### What needs to be done
Below are records; count the lines that contain "eapply" and state only that count.

Saved data entries
^^^^^^^^

Lemma hydrates_ok x0 t id tr :
  hydrates x0 (nd_storage t) id tr -> minimal tr /\ tree_ok t id (Minimized.already_minimal tr).
Proof.
  intros (full & (Hv & Hb & _) & Hm). pose proof (Minimized.valid_keyed _ _ Hv) as Hk.
  simpl in *. assert (Hmin : minimal tr) by (by exists full). split; [done|].
  split; [split; [by eapply minimize_keyed|done]|by eapply backed_minimize].
Qed.

Definition stays_resident s id : Prop := unbounded s /\ is_Some (resident s !! id).

Lemma stays_resident_grows s t id :
  node_grows s t -> stays_resident s id -> stays_resident t id.
Proof.
  intros Hg [Hu [ms Hms]]. destruct (ng_trees _ _ Hg _ _ Hu Hms) as (ms' & Hms' & _).
  split; [|by eexists]. unfold unbounded in *. rewrite <- Hu. apply Hg.
Qed.

(** What a read returned: the resident tree at some moment of it, minimised, or the stored
    tree if there may have been none. *)
Definition tree_read s t id (tr : Sedimentree) : Prop :=
  minimal tr /\ backed (nd_storage t) id tr /\
  ((exists s1 ms ms', node_grows s s1 /\ node_grows s1 t /\ resident s1 !! id = Some ms /\
      Minimized.ensure_minimized m ms = Some ms' /\ ms_tree ms' = tr) \/
   (hydrates (nd_storage s) (nd_storage t) id tr /\ ~ stays_resident s id)).

(** Nothing was known of the tree. *)
Definition unknown (x : Sto) id : Prop :=
  (forall v, ~ st_commit x id v) /\ (forall v, ~ st_fragment x id v) /\ id ∉ st_ids x.

Lemma tree_read_before s s' t id tr :
  node_grows s s' -> tree_read s' t id tr -> tree_read s t id tr.
Proof.
  intros Hg (Hm & Hb & Hr). split_and!; [done..|]. destruct Hr as [(s1 & ms & ms' & ? & ?)|Hr].
  - left. exists s1, ms, ms'. split; [by etrans|done].
  - right. destruct Hr as [(full & Hl & ?) Hno]. split.
    + exists full. split; [|done]. eapply tree_loaded_before; [apply Hg|done].
    + intros Hst. by apply Hno, (stays_resident_grows s).
Qed.
(* ===== verification/PeersSpec.v ===== *)
(** What the stamps of messages and the filter of reported heads promise, when tasks that use
    them interleave and when they do not. *)

From Stdlib Require Import Strings.Byte NArith Lia Sorted.
From stdpp Require Import base gmap sorting list relations.
From S2P Require Import Prelude.
From S2P Require Import Codec.
From S2P Require Import Types.
From S2P Require Import Traversal.
From S2P Require Import Signed.
From S2P Require Import Message.
From S2P Require Import Tasks.
From S2P Require Import Storage.
From S2P Require Import Node.
From S2P Require Import Peers.

(** ** Closed pools, by the step of one task *)

Definition advance {S A} (x : task S A) (s : S) : option (S * task S A) :=
  match x with
  | Ret _ => None
  | Act f k => match f s with Some (s', b) => Some (s', k b) | None => None end
  end.

Lemma closed_step {S A} (c c' : S * list (task S A)) :
  pool_step (fun _ => False) c c' ->
  exists i x s' x', c.2 !! i = Some x /\ advance x c.1 = Some (s', x') /\ c' = (s', <[i := x']> c.2).
Proof.
  intros [s s' ts i B f k b Hi Hf|]; [|done]. exists i, (Act f k), s', (k b). simpl. by rewrite Hf.
Qed.

(** The tasks that have not returned. *)
Definition running {S A} (x : task S A) : nat := match x with Ret _ => 0 | Act _ _ => 1 end.
Definition unfinished {S A} (ts : list (task S A)) : nat := sum_list_with running ts.

Lemma unfinished_insert {S A} (ts : list (task S A)) i x x' :
  ts !! i = Some x -> (unfinished (<[i := x']> ts) + running x = unfinished ts + running x')%nat.
Proof.
  intros Hi. unfold unfinished. rewrite insert_take_drop by (by eapply lookup_lt_Some).
  rewrite <- (take_drop_middle ts i x Hi) at 3. rewrite !sum_list_with_app. simpl. lia.
Qed.

Lemma unfinished_le {S A} (ts : list (task S A)) : (unfinished ts <= length ts)%nat.
Proof. induction ts as [|[] ts IH]; simpl; lia. Qed.
Lemma next_spec peer s : wpn (next seed peer) (fun _ _ => True) s.
Proof.
  unfold next. apply wp_bind; [apply _|]. apply wp_field; [done..|]. intros t Ht Hg. split_and!.
  - by destruct Ht as [_ _ _ []].
  - apply counters_grow; [done|]. cbn [fst]. unfold or_insert.
    destruct (nd_send_counter t !! peer); [done|]. rewrite dom_insert_L. set_solver.
  - intros u Hu Hgu. apply wp_bind; [apply _|]. intros w Hw Hgw.
    assert (is_Some (nd_send_counter w !! peer)) as [c Hc].
    { apply elem_of_dom, (sg_counters _ _ (ng_side _ _ _ Hgw)), (sg_counters _ _ (ng_side _ _ _ Hgu)).
      cbn [fst set_send_counter nd_send_counter]. unfold or_insert.
      destruct (nd_send_counter t !! peer) eqn:Hp; apply elem_of_dom; [by rewrite Hp|].
      rewrite lookup_insert_eq. by eexists. }
    rewrite Hc. eexists _, c. split; [done|]. pose proof Hw as [? ? Htr Hr]. split_and!.
    + by split; [..|destruct Hr].
    + split; [done..|by intros id ms _ Hms; exists ms|]. apply counters_grow; [done|].
      rewrite dom_insert_L. set_solver.
    + by apply wp_ret.
Qed.

Lemma notify_spec unlocked id peer heads s : wpn (notify unlocked id peer heads) (fun _ _ => True) s.
Proof.
  unfold notify. destruct unlocked; [|by apply wp_ret]. apply wp_bind; [apply _|].
  apply wp_field; [done..|]. intros t Ht Hg.
  split_and!; [by destruct Ht as [_ _ _ []]|by apply side_same|].
  intros u Hu _. destruct (if _ <=? _ then _ else _) as [x []]; [|by apply wp_ret].
  apply wp_field; [done..|]. intros w Hw _.
  split_and!; [by destruct Hw as [_ _ _ []]|by apply side_same|done].
Qed.

(** The subscriptions, as long as no tree has an empty set of subscribers. *)
Lemma peers_ok_subs x s :
  (forall id peers, x !! id = Some peers -> peers <> ∅) -> peers_ok s -> peers_ok (set_subscriptions x s).
Proof. by intros Hx []. Qed.

Lemma add_subscription_spec peer id s : wpn (add_subscription peer id) (fun _ _ => True) s.
Proof.
  apply wp_field; [done..|]. intros t Ht Hg. split_and!; [|by apply side_same|done].
  apply peers_ok_subs; [|apply Ht]. intros j ps. cbn [fst].
  rewrite lookup_insert_Some. intros [[<- <-]|[_ Hj]]; [set_solver|by eapply (po_subs _ (ni_rest _ _ _ _ _ _ Ht))].
Qed.

Lemma unsubscribe_ok peer (subs : gmap SedimentreeId (gset PeerId)) ids :
  (forall j ps, subs !! j = Some ps -> ps <> ∅) ->
  forall j ps, foldl (unsubscribe peer) subs ids !! j = Some ps -> ps <> ∅.
Proof.
  revert subs. induction ids as [|i ids IH]; intros subs Hs; [done|]. simpl. apply IH.
  intros j ps. unfold unsubscribe. destruct (subs !! i) as [ps0|]; [|by apply Hs].
  case_bool_decide.
  - rewrite lookup_delete_Some. intros [_ Hj]. by eapply Hs.
  - rewrite lookup_insert_Some. intros [[<- <-]|[_ Hj]]; [done|by eapply Hs].
Qed.

Lemma remove_subscriptions_spec peer ids s :
  wpn (remove_subscriptions peer ids) (fun _ _ => True) s.
Proof.
  apply wp_field; [done..|]. intros t Ht Hg. split_and!; [|by apply side_same|done].
  apply peers_ok_subs; [|apply Ht]. apply unsubscribe_ok. apply (po_subs _ (ni_rest _ _ _ _ _ _ Ht)).
Qed.

Context (Hpol : policy_laws).

(** Connections at whose other end is a peer that may fetch the tree. *)
Definition may_push id conn : Prop := proved_conn conn /\ fetch_approved (au_peer_id conn) id.

Lemma get_authorized_subscriber_conns_spec id exclude s :
  inv s -> wpn (get_authorized_subscriber_conns id exclude)
    (fun conns _ => forall conn, conn ∈ conns -> may_push id conn) s.
Proof.
  intros Hs. unfold get_authorized_subscriber_conns. apply wp_bind; [apply _|].
  apply wp_reads; [apply _|]. intros s1 _ _ t Ht _. case_bool_decide.
  { apply wp_ret. by intros _ _ _ conn Hc%not_elem_of_nil. }
  apply wp_bind; [apply _|].
  eapply wp_mono; [apply _|apply (wp_tfor inv grows _
    (fun _ peers => forall p, p ∈ peers -> fetch_approved p id) []); [|done|]|].
  - intros seen peers p u _ _ Hps. case_bool_decide; [by apply wp_ret|].
    eapply wp_map; [apply _|apply (wp_policy _ _ _ _ _ peers_ok_policy _
      (fun l => forall i, i ∈ l -> i ∈ [id] /\ fetch_approved p i)), pl_filter, Hpol|].
    intros l u1 _ _ Hl. case_bool_decide as Hnil; [done|].
    intros q [Hq| ->%list_elem_of_singleton]%elem_of_app; [by apply Hps|].
    destruct l as [|i l]; [done|]. destruct (Hl i) as [->%list_elem_of_singleton ?]; [left|done].
  - by intros p Hp%not_elem_of_nil.
  - intros peers u Hu _ Hps. apply wp_reads; [apply _|]. intros w Hw _ _ _ _ conn Hc.
    unfold conns_of in Hc. apply list_elem_of_bind in Hc as (p & Hc & Hp).
    destruct (nd_connections w !! p) as [cs|] eqn:Hcs; [|by apply not_elem_of_nil in Hc].
    destruct (po_conns _ (ni_rest _ _ _ _ _ _ Hw) _ _ _ Hcs Hc) as [Heq Hpr].
    split; [done|]. rewrite Heq. by apply Hps.
Qed.

(** ** Sending *)

Notation given t p := ((au_inner p.1, p.2) ∈ net_sent (nd_net t)).

Lemma send_spec conn msg s :
  inv s -> good_push (conn, msg) ->
  wpn (on_net (send (au_inner conn) msg)) (fun _ t => given t (conn, msg)) s.
Proof.
  intros Hs [Hp Hm]. apply (wp_part _ _ _ _ _ nd_net set_net (net_only good_sent) net_grows
    _ (fun _ net => (au_inner conn, msg) ∈ net_sent net)); try done.
  - by intros t [].
  - by intros t u [].
  - intros x t Hx Hg []. by split.
  - apply (send_law good_sent); [apply Hs|]. by exists (au_peer_id conn).
Qed.

Lemma given_grows s t (p : Authenticated Conn * SyncMessage) : grows s t -> given s p -> given t p.
Proof. intros Hg. apply (sg_net _ _ (ng_side _ _ _ Hg)). Qed.
(* ===== verification/Engine.v ===== *)
(** The operations of a node, from [subduction_core/src/subduction.rs] and
    [connection/managed.rs]: local writes, pushes to subscribers, and the sync rounds that it
    starts itself.

    What comes from outside is an argument: random numbers, when a deadline fires and whether
    a [try_lock] gets its lock, in a [chance]. A deadline is a number of sections: a call with
    no deadline behaves, as far as it has come, like one whose deadline is late enough.
    Futures that the code joins run one after the other. *)

From Stdlib Require Import Strings.Byte NArith Lia.
From stdpp Require Import base gmap sorting list relations.
From S2P Require Import Prelude.
From S2P Require Import Codec.
From S2P Require Import Types.
From S2P Require Import LooseCommit.
From S2P Require Import Fragment.
From S2P Require Import Traversal.
From S2P Require Import Sedimentree.
From S2P Require Import Minimize.
From S2P Require Import Minimized.
From S2P Require Import Fingerprints.
From S2P Require Import Signed.
From S2P Require Import Message.
From S2P Require Import Authenticated.
From S2P Require Import Tasks.
From S2P Require Import ShardedMap.
From S2P Require Import BoundedShardedMap.
From S2P Require Import Storage.
From S2P Require Import Multiplexer.
From S2P Require Import Node.
From S2P Require Import Ingest.
From S2P Require Import Peers.
From S2P Require Import SyncHandler.
From S2P Require Import Registry.

Record FragmentRequested : Type := MkFragmentRequested {
  fq_head : CommitId;
  fq_depth : Depth
}.

(** Only the errors that a local write can return. *)
Inductive WriteError (E SendErr : Type) : Type :=
| WriteIo (e : IoError E SendErr)
| WriteMissingBlob (digest : Digest Blob).
Arguments WriteIo {_ _} _.
Arguments WriteMissingBlob {_ _} _.

Inductive SendRequestedDataError (E SendErr : Type) : Type :=
| RequestedIo (e : IoError E SendErr)
| RequestedUnauthorized (peer : PeerId) (id : SedimentreeId).
Arguments RequestedIo {_ _} _.
Arguments RequestedUnauthorized {_ _} _ _.

Record SendCount : Type := MkSendCount { sc_commits : nat; sc_fragments : nat }.

Record SyncStats : Type := MkSyncStats {
  ss_commits_received : nat;
  ss_fragments_received : nat;
  ss_commits_sent : nat;
  ss_fragments_sent : nat;
  ss_remote_heads : RemoteHeads
}.

Definition SyncStats_new : SyncStats := MkSyncStats 0 0 0 0 (MkRemoteHeads 0 []).

(** [FragmentBatchItem] *)
Record FragmentBatchItem : Type := MkFragmentBatchItem {
  fb_head : CommitId;
  fb_boundary : gset CommitId;
  fb_checkpoints : list CommitId;
  fb_blob : Blob
}.

(** What one round trip meets. *)
Record chance : Type := MkChance {
  ch_seed : FingerprintSeed;
  ch_deadline : nat;
  ch_guard_unlocked : bool;
  ch_notifier_unlocked : bool
}.

Section engine.
Context `{HashIter, SipHash24, Ed25519, Blake3, Bijou64}.
Context {Sto E Pol Df Dp Net Conn SendErr : Type} `{!Storage Sto E} `{!StoragePolicy Pol Df Dp}.
Context `{!Connection Net Conn SendErr}.
Context (shards : nat) (depth_metric : DepthMetric) (seed : PeerId -> N) (signer : Signer).
Notation node := (Node Sto Pol Net Conn).
Notation io := (IoError E SendErr).
Notation write_error := (WriteError E SendErr).
Implicit Types (id : SedimentreeId) (conn : Authenticated Conn).

(** ** Calls *)

(** [ManagedConnection::call]; the guard of the pending entry is dropped armed when the send
    failed or the deadline fired. *)
Definition call (deadline : nat) (unlocked : bool) (mux : nat) conn (req : BatchSyncRequest) :
  task node (result (CallError SendErr) BatchSyncResponse) :=
  let req_id := bsq_req_id req in
  await rx := on_calls (register_pending mux req_id) in
  await waited := within deadline (
    await sent := on_net (send (au_inner conn) (SM_BatchSyncRequest req)) in
    match sent with
    | Err e => Ret (Err (CallSend e))
    | Ok _ => await o := on_calls (wait_response deadline rx) in Ret (Ok o)
    end) in
  match waited with
  | Some (Ok (Delivered resp)) => Ret (Ok resp)
  | Some (Ok Dropped) => Ret (Err CallResponseDropped)
  | Some (Err send_err) =>
      await _ := on_calls (try_cancel_pending unlocked mux req_id) in Ret (Err send_err)
  | Some (Ok Waiting) | None =>
      await _ := on_calls (try_cancel_pending unlocked mux req_id) in Ret (Err CallTimeout)
  end.

(** ** Pushes *)

(** The executor starts what was spawned first. *)
Definition run_spawned : task node unit :=
  await job := on_field nd_links set_links (fun links =>
    match lk_spawned links with
    | job :: rest => (set_spawned rest links, Some job)
    | [] => (links, None)
    end) in
  match job with
  | Some (SpawnedPushes pushes) => send_pushes pushes
  | Some (SpawnedFanOut fanout) => FanOut_run fanout
  | None => Ret tt
  end.

Definition push_to_subscribers id (origin : PeerId) (ingested : Ingested) : task node unit :=
  if Ingested_is_empty ingested then Ret tt
  else
    await conns := get_authorized_subscriber_conns id origin in
    match conns with
    | [] => Ret tt
    | _ =>
        await heads := heads_for shards depth_metric id in
        await pushes := build_pushes seed id heads conns ingested in
        spawn (SpawnedPushes pushes)
    end.

(** ** Local writes *)

Definition with_tree_hydrated {R} id (mutate : MinimizedSedimentree -> MinimizedSedimentree * R) :
  task node (result io R) :=
  tmap_err IoStorage (tree_entry_hydrated shards id (load_tree id) (fun tree => Some (mutate tree))).

Definition requested_fragment (commit_head : CommitId) : option FragmentRequested :=
  let depth := depth_metric commit_head in
  if is_boundary depth then Some (MkFragmentRequested commit_head depth) else None.

Definition seal_commit id (head : CommitId) (parents : gset CommitId) (blob : Blob) :
  VerifiedMeta LooseCommit :=
  VerifiedMeta_seal (T := LooseCommit) signer ((id, head, parents) : @Args LooseCommit _)
    (VerifiedBlobMeta_new blob).

Definition seal_fragment id (head : CommitId) (boundary : gset CommitId)
    (checkpoints : list CommitId) (blob : Blob) : VerifiedMeta Fragment :=
  VerifiedMeta_seal (T := Fragment) signer ((id, head, boundary, checkpoints) : @Args Fragment _)
    (VerifiedBlobMeta_new blob).

Definition store_commit id (head : CommitId) (parents : gset CommitId) (blob : Blob) :
  task node (result write_error (option FragmentRequested)) :=
  let verified_meta := seal_commit id head parents blob in
  let commit_head := lc_head (vm_payload verified_meta) in
  await? _ := tmap_err (fun e => WriteIo (IoStorage e))
    (insert_commit_locally shards (local_putter id) verified_meta) in
  await _ := minimize_tree shards depth_metric id in
  Ret (Ok (requested_fragment commit_head)).

Definition add_commit id (head : CommitId) (parents : gset CommitId) (blob : Blob) :
  task node (result write_error (option FragmentRequested)) :=
  let verified_meta := seal_commit id head parents blob in
  let commit_head := lc_head (vm_payload verified_meta) in
  await? _ := tmap_err (fun e => WriteIo (IoStorage e))
    (insert_commit_locally shards (local_putter id) verified_meta) in
  await _ := minimize_tree shards depth_metric id in
  await _ := push_to_subscribers id (verifying_key signer)
    (Ingested_commit (vm_signed verified_meta) (vm_blob verified_meta)) in
  Ret (Ok (requested_fragment commit_head)).

Definition store_fragment id (head : CommitId) (boundary : gset CommitId)
    (checkpoints : list CommitId) (blob : Blob) : task node (result write_error unit) :=
  await? _ := tmap_err (fun e => WriteIo (IoStorage e))
    (insert_fragment_locally shards (local_putter id) (seal_fragment id head boundary checkpoints blob)) in
  await _ := minimize_tree shards depth_metric id in
  Ret (Ok tt).

Definition add_fragment id (head : CommitId) (boundary : gset CommitId)
    (checkpoints : list CommitId) (blob : Blob) : task node (result write_error unit) :=
  let verified_meta := seal_fragment id head boundary checkpoints blob in
  await? _ := tmap_err (fun e => WriteIo (IoStorage e))
    (insert_fragment_locally shards (local_putter id) verified_meta) in
  await _ := minimize_tree shards depth_metric id in
  await _ := push_to_subscribers id (verifying_key signer)
    (Ingested_fragment (vm_signed verified_meta) (vm_blob verified_meta)) in
  Ret (Ok tt).

(** The tail of the batch writes: one [save_batch], one change of the tree. *)
Definition store_batch id (commits : list (VerifiedMeta LooseCommit))
    (fragments : list (VerifiedMeta Fragment)) : task node (result write_error unit) :=
  let commit_payloads := vm_payload <$> commits in
  let fragment_payloads := vm_payload <$> fragments in
  await? _ := tmap_err (fun e => WriteIo (IoStorage e))
    (on_storage (putter_save_batch (local_putter id) commits fragments)) in
  await? _ := tmap_err WriteIo (with_tree_hydrated id (fun tree =>
    let tree := foldl (fun tree commit => (Minimized.add_commit tree commit).1) tree commit_payloads in
    let tree := foldl (fun tree fragment => (Minimized.add_fragment tree fragment).1) tree
      fragment_payloads in
    (tree, tt))) in
  await _ := minimize_tree shards depth_metric id in
  Ret (Ok tt).

Definition store_commits_batch id (commits : list (CommitId * gset CommitId * Blob)) :
  task node (result write_error unit) :=
  match commits with
  | [] => Ret (Ok tt)
  | _ => store_batch id
      ((fun '(head, parents, blob) => seal_commit id head parents blob) <$> commits) []
  end.

Definition store_fragments_batch id (fragments : list FragmentBatchItem) :
  task node (result write_error unit) :=
  match fragments with
  | [] => Ret (Ok tt)
  | _ => store_batch id [] ((fun f =>
      seal_fragment id (fb_head f) (fb_boundary f) (fb_checkpoints f) (fb_blob f)) <$> fragments)
  end.

(** The payloads are signed and paired with their blobs, up to the first mismatch. *)
Fixpoint seal_built {T} `{!Schema T, !EncodeFields T, !HasBlobMeta T} (items : list (T * Blob)) :
  result BlobMismatch (list (VerifiedMeta T)) :=
  match items with
  | [] => Ok []
  | (payload, blob) :: items' =>
      let? v := VerifiedMeta_new (seal signer payload) blob in
      let? vs := seal_built items' in
      Ok (v :: vs)
  end.

Definition store_built_batch id (commits : list (LooseCommit * Blob))
    (fragments : list (Fragment * Blob)) : task node (result write_error unit) :=
  match commits, fragments with
  | [], [] => Ret (Ok tt)
  | _, _ =>
      match seal_built commits, seal_built fragments with
      | Ok verified_commits, Ok verified_fragments => store_batch id verified_commits verified_fragments
      | Err e, _ | _, Err e => Ret (Err (WriteIo (IoBlobMismatch e)))
      end
  end.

^^^^^^^^

### Exercise output
8